# Tips and Tactics for Production

This notebook is more or less a collection of tricks and ideas that can help you build deep learning software for production systems. It is not an exhaustive collection of such tips by any stretch. 

## Sections:

* Saving models.
* Training with checkpoints.
* Persisting metrics for dashboards and reports.
* Collect incoming data as potential future training data and to reproduce failures.

### Saving Models

We don't want to retrain a neural network every time we spin up a new server. Instead, we want to load a pretrained model from a file (which could live in Amazon's S3, another cloud storage service, or as a blob in a database). The following code would be written in standard python files, versioned with `git` or some other version control system, and deployed to a powerful machine with a good GPU or cluster. 

In [1]:
## Simple neural network example.
## So far this should all look very familiar.
from tensorflow.keras.datasets import mnist
from tensorflow.keras.models import Sequential
from tensorflow.keras.layers import Dense
from tensorflow.keras.utils import to_categorical

num_classes = 10 
image_size = 784

(training_images, training_labels), (test_images, test_labels) = mnist.load_data()
training_data = training_images.reshape(training_images.shape[0], image_size) 
test_data = test_images.reshape(test_images.shape[0], image_size)

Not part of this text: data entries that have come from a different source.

Lemma for_each_skips_unrecognized argv :
  forall l,
    for_each argv (parse_arg int) l =
    for_each (filter recognized argv) (parse_arg int) l.
Proof.
  induction argv as [ | arg rest IH ]; intros l; cbn [filter].
  - reflexivity.
  - destruct (recognized arg) eqn:R.
    + rewrite !for_each_cons.
      destruct (parse_arg int arg l) as [[t l'] [[] | e]];
        [ rewrite IH | ]; reflexivity.
    + rewrite for_each_cons, (parse_arg_unrecognized int arg l R), IH.
      destruct (for_each (filter recognized rest) (parse_arg int) l)
        as [[t' l''] r].
      reflexivity.
Qed.

(** What the loop over the arguments leaves when [parse_commandline]
    returns. *)
Lemma parse_ok_locals argv p m b :
  snd (parse_commandline int argv) = Ok (p, m, b) ->
  for_each argv (parse_arg int) parse_start =
    ([], {| mode := m; baudrate := b; portname := p |}, Ok tt).
Proof.
  unfold parse_commandline. fold parse_start.
  destruct (for_each_arg_cases int argv parse_start)
    as [[l' E] | [(u & l' & _ & E) | [l' E]]];
    rewrite E; cbn [snd]; try discriminate.
  destruct l' as [m' b' p']. cbn.
  intros H; injection H; intros; subst. reflexivity.
Qed.

(** One more argument after a list that parses. *)
Lemma parse_one_more argv a p m b :
  snd (parse_commandline int argv) = Ok (p, m, b) ->
  parse_commandline int (argv ++ [a]) =
    match parse_arg int a {| mode := m; baudrate := b; portname := p |} with
    | (t, l, Ok _) => (t, Ok (portname l, mode l, baudrate l))
    | (t, _, Raise e) => (t, Raise e)
    end.
Proof.
  intros Hp. unfold parse_commandline. fold parse_start.
  rewrite for_each_app, (parse_ok_locals argv p m b Hp), for_each_cons.
  destruct (parse_arg int a _) as [[t l] [[] | e]]; cbn;
    rewrite ?app_nil_r; reflexivity.
Qed.

(** X1: arguments that start with none of the four flags, the script
    name among them, have no effect at all on what [parse_commandline]
    prints and returns. *)
Theorem unrecognized_arguments_are_ignored argv :
  parse_commandline int argv =
  parse_commandline int (filter recognized argv).
Proof.
  unfold parse_commandline.
  rewrite (for_each_skips_unrecognized argv). reflexivity.
Qed.

(** X2: a mode flag at the end of a command line that parses sets the
    mode, whatever mode was chosen before and whatever follows the flag
    inside the argument, and leaves port and baud rate as they were. *)
Theorem later_mode_flag_wins argv a p m b :
  snd (parse_commandline int argv) = Ok (p, m, b) ->
  (startswith a "-ascii" = true ->
   parse_commandline int (argv ++ [a]) = ([], Ok (p, MODE_ASCII, b))) /\
  (startswith a "-rtu" = true ->
   parse_commandline int (argv ++ [a]) = ([], Ok (p, MODE_RTU, b))).
Proof.
  intros Hp. split; intros Ha; rewrite (parse_one_more argv a p m b Hp).
  - rewrite (parse_arg_ascii a _ Ha). reflexivity.
  - rewrite (parse_arg_rtu a _ (rtu_is_not_ascii a Ha) Ha). reflexivity.
Qed.

(** X3: "-b" followed by a non-empty text that [int] accepts, at the end
    of a command line that parses, sets the baud rate to that integer,
    unchecked, and leaves port and mode as they were. *)
Theorem later_baud_flag_wins argv digits n p m b :
  snd (parse_commandline int argv) = Ok (p, m, b) ->
  digits <> "" ->
  int digits = Some n ->
  parse_commandline int (argv ++ [String "-" (String "b" digits)]) =
    ([], Ok (p, m, n)).
Proof.
  intros Hp Hne Hint.
  rewrite (parse_one_more argv _ p m b Hp).
  rewrite (parse_arg_b int (String "-" (String "b" digits)))
    by apply startswith_flag.
  destruct (len (String "-" (String "b" digits)) <? 3)%nat eqn:Hlen.
  - apply short_flag_alone in Hlen. contradiction.
  - rewrite slice_from_flag, Hint. reflexivity.
Qed.

(** X4: "-D" followed by a non-empty path, at the end of a command line
    that parses, sets the port name to exactly that path and leaves mode
    and baud rate as they were. *)
Theorem later_port_flag_wins argv path p m b :
  snd (parse_commandline int argv) = Ok (p, m, b) ->
  path <> "" ->
  parse_commandline int (argv ++ [String "-" (String "D" path)]) =
    ([], Ok (path, m, b)).
Proof.
  intros Hp Hne.
  rewrite (parse_one_more argv _ p m b Hp).
  rewrite (parse_arg_D int (String "-" (String "D" path)))
    by apply startswith_flag.
  destruct (len (String "-" (String "D" path)) <? 3)%nat eqn:Hlen.
  - apply short_flag_alone in Hlen. contradiction.
  - rewrite slice_from_flag. reflexivity.
Qed.

End CommandLineExtras.

Lemma later_mode_flag_wins_witness :
  parse_commandline int_ascii
    (["TempHumidityMonitor.py"; "-rtu"; "-b9600"] ++ ["-ascii-mode"]) =
  ([], Ok ("/dev/ttyUSB0", MODE_ASCII, 9600)).
Proof.
  exact (proj1 (later_mode_flag_wins int_ascii
                  ["TempHumidityMonitor.py"; "-rtu"; "-b9600"] "-ascii-mode"
                  "/dev/ttyUSB0" MODE_RTU 9600 eq_refl) eq_refl).
Defined.

Lemma later_baud_flag_wins_witness :
  parse_commandline int_ascii
    (["TempHumidityMonitor.py"; "-b9600"; "-ascii"] ++ ["-b2400"]) =
  ([], Ok ("/dev/ttyUSB0", MODE_ASCII, 2400)).
Proof.
  refine (later_baud_flag_wins int_ascii
            ["TempHumidityMonitor.py"; "-b9600"; "-ascii"] "2400" 2400
            "/dev/ttyUSB0" MODE_ASCII 9600 eq_refl _ eq_refl).
  discriminate.
Defined.

Lemma later_port_flag_wins_witness :
  parse_commandline int_ascii
    (["TempHumidityMonitor.py"; "-D/dev/ttyS0"] ++ ["-DCOM4"]) =
  ([], Ok ("COM4", MODE_RTU, 115200)).
Proof.
  refine (later_port_flag_wins int_ascii
            ["TempHumidityMonitor.py"; "-D/dev/ttyS0"] "COM4"
            "/dev/ttyS0" MODE_RTU 115200 eq_refl _).
  discriminate.
Defined.

Section CommandLineProvenance.

Variable int : string -> option Z.

(** What one argument that does not end the loop does to the local
    variables. *)
Lemma parse_arg_ok_inv arg l t l1 :
  parse_arg int arg l = (t, l1, Ok tt) ->
  t = [] /\
  (l1 = l \/
   (startswith arg "-ascii" = true /\ l1 = set_mode MODE_ASCII l) \/
   (startswith arg "-rtu" = true /\ l1 = set_mode MODE_RTU l) \/
   (exists n, startswith arg "-b" = true /\
              int (slice_from 2 arg) = Some n /\ l1 = set_baudrate n l) \/
   (exists path, path <> "" /\ arg = String "-" (String "D" path) /\
                 l1 = set_portname path l)).
Proof.
  destruct (startswith arg "-ascii") eqn:Hascii.
  { rewrite (parse_arg_ascii int arg l Hascii).
    intros H; injection H; intros; subst. auto. }
  destruct (startswith arg "-rtu") eqn:Hrtu.
  { rewrite (parse_arg_rtu int arg l Hascii Hrtu).
    intros H; injection H; intros; subst. auto 10. }
  destruct (startswith arg "-b") eqn:Hb.
  { rewrite (parse_arg_b int arg l Hb).
    destruct (len arg <? 3)%nat; [ discriminate | ].
    destruct (int (slice_from 2 arg)) as [n | ] eqn:Hint; [ | discriminate ].
    intros H; injection H; intros; subst. eauto 10. }
  destruct (startswith arg "-D") eqn:HD.
  { rewrite (parse_arg_D int arg l HD).
    destruct (startswith_two _ _ _ HD) as [path ->].
    destruct (len (String "-" (String "D" path)) <? 3)%nat eqn:Hlen;
      [ discriminate | ].
    rewrite slice_from_flag.
    intros H; injection H; intros; subst.
    split; [ reflexivity | ].
    do 4 right. exists path. repeat split.
    intros ->. discriminate Hlen. }
  rewrite (parse_arg_unrecognized int arg l)
    by (unfold recognized; rewrite Hascii, Hrtu, Hb, HD; reflexivity).
  intros H; injection H; intros; subst. auto.
Qed.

training_labels = to_categorical(training_labels, num_classes)
test_labels = to_categorical(test_labels, num_classes)

model = Sequential()
model.add(Dense(units=256, activation='relu', input_shape=(image_size,)))
model.add(Dense(units=128, activation='relu'))
model.add(Dense(units=64, activation='relu'))
model.add(Dense(units=num_classes, activation='softmax'))

model.compile(optimizer="adam", loss='categorical_crossentropy', metrics=['accuracy'])
model.fit(training_data, training_labels, batch_size=128, epochs=2, verbose=True, validation_split=.1)

model.save('save_files/trained-model-filename-keras-only.h5')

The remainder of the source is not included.